Завоеватели, стр. 38

Он спускает ногу с кровати и медленно, тяжело наклоняется вперёд, точно хочет кого-то раздавить. Распрямляя затем грудь, он одновременно достаёт из кармана круглое зеркальце с целлулоидной спинкой и рассматривает своё отражение (в первый раз).

— Кажется, пора… Будет действительно чересчур глупо, если я умру здесь, как какой-нибудь переселенец. Если таких людей, как я, не будут убивать в борьбе, то кого же тогда будут?

Есть что-то такое в его словах, отчего мне становится не по себе и как-то тревожно… Он продолжает:

— Чем, чёрт возьми, мне заняться в Европе? Поехать в Москву? Учитывая, какие у меня отношения с Бородиным… Я не считаю верными методы Интернационала, но надо посмотреть самому… Через шесть дней — Шанхай, затем норвежское судно и впечатление, что попал в комнату консьержки… Лишь бы к моему возвращению не оказалось уничтоженным всё, что я сделал! У Бородина много силы, но подчас мало умения… Увы, никогда не едешь туда, куда хотелось бы…

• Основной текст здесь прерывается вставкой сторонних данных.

Lemma getitem_setitem_same (df : frame) (name : string) (v : list scalar) :
  NoDup (names df) -> getitem (setitem df name v) name = ret v.
Proof.
  intros Hnd. unfold getitem, find, setitem, names in *; simpl.
  destruct (existsb (String.eqb name) (map fst (columns df))) eqn:Hex.
  - rewrite filter_named_replace, String.eqb_refl.
    destruct (filter_named_unique name _ Hnd Hex) as [c ->]. reflexivity.
  - rewrite filter_app, (filter_named_none _ _ Hex). simpl.
    unfold named; simpl. now rewrite String.eqb_refl.
Qed.

Lemma getitem_setitem_other (df : frame) (name other : string)
    (v : list scalar) :
  name <> other -> getitem (setitem df name v) other = getitem df other.
Proof.
  intros Hne. apply String.eqb_neq in Hne.
  unfold getitem, find, setitem, names; simpl.
  destruct (existsb (String.eqb name) (map fst (columns df))).
  - now rewrite filter_named_replace, Hne.
  - rewrite filter_app. simpl. unfold named at 2; simpl. rewrite Hne.
    now rewrite app_nil_r.
Qed.

Lemma NoDup_setitem (df : frame) (name : string) (v : list scalar) :
  NoDup (names df) -> NoDup (names (setitem df name v)).
Proof.
  intros Hnd. unfold setitem, names in *; simpl.
  destruct (existsb (String.eqb name) (map fst (columns df))) eqn:Hex.
  - now rewrite names_replace.
  - rewrite map_app. simpl. apply NoDup_app; [assumption | | ].
    + constructor; [intros [] | constructor].
    + intros n Hin [<- | []].
      assert (Hex' : existsb (String.eqb name) (map fst (columns df)) = true).
      { apply existsb_exists. exists name. split; [assumption | ].
        apply String.eqb_refl. }
      congruence.
Qed.

Lemma aligned_setitem (df : frame) (name : string) (v : list scalar) :
  aligned df -> List.length v = List.length (index df) ->
  aligned (setitem df name v).
Proof.
  intros Hal Hlen. unfold aligned, setitem in *; simpl.
  destruct (existsb (String.eqb name) (names df)).
  - induction Hal as [ | c cols Hc Hal IH]; simpl; constructor; auto.
    now destruct (String.eqb (fst c) name).
  - apply Forall_app. split; [assumption | ]. now constructor.
Qed.

(** ** Facts about rows *)

Lemma column_inv (df : frame) (name : string) (v : list scalar) :
  column df name v -> find name (columns df) = One v.
Proof.
  unfold column, getitem. destruct (find name (columns df)); try discriminate.
  intros Heq. now inversion Heq.
Qed.

Lemma column_intro (df : frame) (name : string) (v : list scalar) :
  find name (columns df) = One v -> column df name v.
Proof. unfold column, getitem. now intros ->. Qed.

Lemma cells_of_column (name : string) (idx : list nat) :
  forall (cols : list (string * list scalar)) (v : list scalar),
    find name cols = One v ->
    Forall (fun c => List.length (snd c) = List.length idx) cols ->
    map (cell name) (rows_of idx cols) = v.
Proof.
  induction idx as [ | label idx IH]; intros cols v Hfind Hal.
  - apply find_One_In in Hfind. rewrite Forall_forall in Hal.
    apply Hal in Hfind. simpl in Hfind. now destruct v.
  - pose proof (find_One_In _ _ _ Hfind) as Hin.
    rewrite Forall_forall in Hal. pose proof (Hal _ Hin) as Hlen.
    destruct v as [ | x v]; [discriminate | ]. simpl. f_equal.
    + unfold cell; simpl. now rewrite find_map, Hfind.
    + apply IH.
      * now rewrite find_map, Hfind.
      * rewrite Forall_forall. intros c Hc.
        apply in_map_iff in Hc as (c' & <- & Hc'). simpl.
        apply Hal in Hc'. simpl in Hc'. destruct (snd c'); simpl in *; lia.
Qed.

Lemma column_cells (df : frame) (name : string) (v : list scalar) :
  aligned df -> column df name v -> map (cell name) (rows df) = v.
Proof.
  intros Hal Hcol. apply cells_of_column; [now apply column_inv | exact Hal].
Qed.

Lemma rows_of_select (mask : list bool) :
  forall (idx : list nat) (cols : list (string * list scalar)),
    Forall (fun c => List.length (snd c) = List.length idx) cols ->
    rows_of (select mask idx)
            (map (fun c => (fst c, select mask (snd c))) cols)
    = select mask (rows_of idx cols).
Proof.
  induction mask as [ | b mask IH]; intros idx cols Hal.
  - destruct idx; reflexivity.
  - destruct idx as [ | label idx]; [reflexivity | ].
    assert (Htl : Forall (fun c => List.length (snd c) = List.length idx)
                    (map (fun c => (fst c, tl (snd c))) cols)).
    { rewrite Forall_forall in *. intros c Hc.
      apply in_map_iff in Hc as (c' & <- & Hc'). simpl.
      apply Hal in Hc'. simpl in Hc'. destruct (snd c'); simpl in *; lia. }
    assert (Hsel : map (fun c => (fst c, select mask (snd c)))
                     (map (fun c => (fst c, tl (snd c))) cols)
                   = map (fun c => (fst c, select mask (tl (snd c)))) cols)
      by now rewrite map_map.
    destruct b; simpl.
    + f_equal.
      * f_equal. rewrite map_map. apply map_ext_in. intros c Hc. simpl.
        rewrite Forall_forall in Hal. apply Hal in Hc. simpl in Hc.
        now destruct (snd c).
      * rewrite <- (IH idx _ Htl), Hsel. f_equal. rewrite map_map.
        apply map_ext_in. intros c Hc. simpl.
        rewrite Forall_forall in Hal. apply Hal in Hc. simpl in Hc.
        now destruct (snd c).
    + rewrite <- (IH idx _ Htl), Hsel. f_equal.
      apply map_ext_in. intros c Hc.
      rewrite Forall_forall in Hal. apply Hal in Hc. simpl in Hc.
      now destruct (snd c).
Qed.

Lemma rows_loc (mask : list bool) (df : frame) :
  aligned df -> rows (loc mask df) = select mask (rows df).
Proof. intros Hal. unfold rows, loc; simpl. now apply rows_of_select. Qed.

Lemma rows_length (idx : list nat) :
  forall cols, List.length (rows_of idx cols) = List.length idx.
Proof. induction idx; intros cols; simpl; auto. Qed.

Lemma column_loc (mask : list bool) (df : frame) (name : string)
    (v : list scalar) :
  column df name v -> column (loc mask df) name (select mask v).
Proof.
  intros Hcol. apply column_intro. unfold loc; simpl.
  now rewrite find_map, (column_inv _ _ _ Hcol).
Qed.

Lemma column_length (df : frame) (name : string) (v : list scalar) :
  aligned df -> column df name v ->
  List.length v = List.length (index df).
Proof.
  intros Hal Hcol. apply column_inv, find_One_In in Hcol.
  unfold aligned in Hal. rewrite Forall_forall in Hal.
  now apply Hal in Hcol.
Qed.

Lemma select_length {A B : Type} (mask : list bool) :
  forall (l : list A) (l' : list B),
    List.length l = List.length l' ->
    List.length (select mask l) = List.length (select mask l').
Proof.
  induction mask as [ | b mask IH]; intros [ | x l] [ | y l'] Hlen;
    simpl in *; try reflexivity; try discriminate.
  destruct b; simpl; [f_equal | ]; apply IH; lia.
Qed.

Lemma aligned_loc (mask : list bool) (df : frame) :
  aligned df -> aligned (loc mask df).
Proof.
  unfold aligned, loc; simpl. intros Hal. rewrite Forall_forall in *.
  intros c Hc. apply in_map_iff in Hc as (c' & <- & Hc'). simpl.
  apply select_length. now apply Hal.
Qed.

(** ** The derived columns *)

Lemma map2_length {A B C : Type} (f : A -> B -> C) (a : list A) (b : list B) :
  List.length a = List.length b ->
  List.length (map2 f a b) = List.length a.
Proof.
  intros Hlen. unfold map2. rewrite length_map, length_combine. lia.
Qed.

Lemma numeric_length (df : frame) (name : string) (v : list scalar)
    (xs : list float64) :
  aligned df -> column df name v -> floats v = ret xs ->
  List.length xs = List.length (index df).
Proof.
  intros Hal Hcol Hfl. rewrite <- (column_length _ _ _ Hal Hcol).
  apply floats_inv in Hfl as [_ ->]. now rewrite length_map.
Qed.

Lemma numbers_of_column (df : frame) (name : string) (v : list scalar)
    (xs : list float64) :
  aligned df -> column df name v -> floats v = ret xs ->
  xs = map (num name) (rows df)
  /\ Forall (fun r => cell name r = SNum (num name r)) (rows df).
Proof.
  intros Hal Hcol Hfl. pose proof (column_cells _ _ _ Hal Hcol) as Hcells.
  apply floats_number in Hfl as [Hxs Hv]. split.
  - rewrite Hxs, <- Hcells, map_map. reflexivity.
  - apply map_eq_pointwise. rewrite Hcells. rewrite Hv at 1.
    rewrite <- Hcells at 1. now rewrite !map_map.
Qed.

(** Where the revenue is zero the margin is [0/0], or NaN already. *)
Lemma margin_of_zero_revenue (price quantity discount : float64) :
  eqb (revenue_of price quantity) zero = true ->
  is_nan (profit_margin_of price quantity discount) = true.
Proof.
  unfold profit_margin_of, profit_of, discount_value_of.
  generalize (revenue_of price quantity). intros r.
  destruct r as [s | s | | s m e]; simpl; try discriminate.
  - intros _. destruct discount as [s' | s' | | s' m' e']; simpl;
      try reflexivity; destruct s, s'; reflexivity.
  - destruct s; discriminate.
  - destruct s; discriminate.
Qed.

Ltac lookup :=
  repeat first
    [ rewrite bind_ret_l
    | rewrite floats_SNum
    | rewrite getitem_setitem_same by (repeat apply NoDup_setitem; assumption)
    | rewrite getitem_setitem_other by discriminate ].

Lemma feature_engineering_ret (df : frame) (p q d : list scalar)
    (ps qs ds : list float64) :
  NoDup (names df) ->
  column df "price" p -> column df "quantity" q -> column df "discount" d ->
  floats p = ret ps -> floats q = ret qs -> floats d = ret ds ->
  feature_engineering df = ret (derive ps qs ds df).
Proof.
  intros Hnd Hp Hq Hd Hps Hqs Hds. unfold column in *.
  unfold feature_engineering, derive, series_op.
  rewrite Hp, bind_ret_l, Hq, bind_ret_l, Hps, bind_ret_l, Hqs. lookup.
  rewrite Hd. lookup. rewrite Hds. lookup. reflexivity.
Qed.

Lemma derive_columns (df : frame) (p q d : list scalar)
    (ps qs ds : list float64) :
  aligned df -> NoDup (names df) ->
  column df "price" p -> column df "quantity" q -> column df "discount" d ->
  floats p = ret ps -> floats q = ret qs -> floats d = ret ds ->
  let revenue := map2 mul ps qs in
  let discount_value := map2 mul revenue ds in
  let profit := map2 sub revenue discount_value in
  let profit_margin := map2 div profit revenue in
  let df' := derive ps qs ds df in
  aligned df'
  /\ (column df' "price" p /\ column df' "quantity" q
      /\ column df' "discount" d)
  /\ column df' "revenue" (map SNum revenue)
  /\ column df' "discount_value" (map SNum discount_value)
  /\ column df' "profit" (map SNum profit)
  /\ column df' "profit_margin" (map SNum profit_margin).
Proof.
  intros Hal Hnd Hp Hq Hd Hps Hqs Hds.
  pose proof (numeric_length _ _ _ _ Hal Hp Hps) as Lp.
  pose proof (numeric_length _ _ _ _ Hal Hq Hqs) as Lq.
  pose proof (numeric_length _ _ _ _ Hal Hd Hds) as Ld.
  cbv zeta. unfold derive, column in *.
  assert (L1 : List.length (map2 mul ps qs) = List.length (index df))
    by (rewrite map2_length; lia).
  assert (L2 : List.length (map2 mul (map2 mul ps qs) ds)
               = List.length (index df))
    by (rewrite map2_length; lia).
  assert (L3 : List.length (map2 sub (map2 mul ps qs)
                              (map2 mul (map2 mul ps qs) ds))
               = List.length (index df))
    by (rewrite map2_length; lia).
  assert (L4 : List.length (map2 div
                              (map2 sub (map2 mul ps qs)
                                 (map2 mul (map2 mul ps qs) ds))
                              (map2 mul ps qs))
               = List.length (index df))
    by (rewrite map2_length; lia).
  split.
  - repeat apply aligned_setitem; simpl; rewrite ?length_map; assumption.
  - repeat split; lookup; auto.
Qed.

Lemma Forall_and4 {A : Type} (P1 P2 P3 P4 : A -> Prop) (l : list A) :
  Forall P1 l -> Forall P2 l -> Forall P3 l -> Forall P4 l ->
  Forall (fun x => P1 x /\ P2 x /\ P3 x /\ P4 x) l.
Proof.
  rewrite !Forall_forall. intros H1 H2 H3 H4 x Hx. auto.
Qed.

— А куда, чёрт возьми, ты хотел бы поехать?

— В Англию. Теперь я знаю, что такое Империя. Это упорные, постоянные усилия. Способность руководить. Определять. Принуждать. В этом и есть жизнь.

Внезапно я догадываюсь, почему его слова приводят меня в замешательство: он убеждает не меня. Он сам не верит в то, что говорит, и старается, напрягая последние силы, уговорить себя… Знает ли он, что обречён, страшно ли ему от этого или он ничего не знает? Перед бесспорным фактом близкой смерти все его предположения и надежды вызывают во мне ожесточение, смешанное с отчаянием. У меня возникает желание сказать ему: не надо, не надо! Ты скоро умрёшь. Сильнейшее искушение поднимается во мне; однако оттого, что в присутствии Гарина я физически не могу произнести этих слов, оно отступает. Болезнь до такой степени источила его лицо, что я без всякого усилия вижу его покойником. И невольно мне кажется, что, если я заговорю о смерти, он увидит тот образ с ещё более заострившимися чертами, который всё время стоит перед моими глазами. Мне также кажется, что мои слова причинят ему какой-то вред, словно смерть, о которой он знает, из-за них обретёт свою реальность… Некоторое время Гарин молчит, и во вновь наступившей тишине мы слышим всё тот же странный рокот. Теперь это уже не сплошной гул, но шум, складывающийся из последовательных толчков, то ли очень отдалённых, то ли приглушённых, как в сновидении. Кажется, что вдали бьют по земле чем-то тяжёлым, обёрнутым в войлок. А более отчётливые звуки, подобные тем, которые были похожи на потрескивание дров, приобретают металлический оттенок и заставляют вспомнить о невнятном гудении кузнечного горна и о заглушающих его звонких ударах кузнечного молота…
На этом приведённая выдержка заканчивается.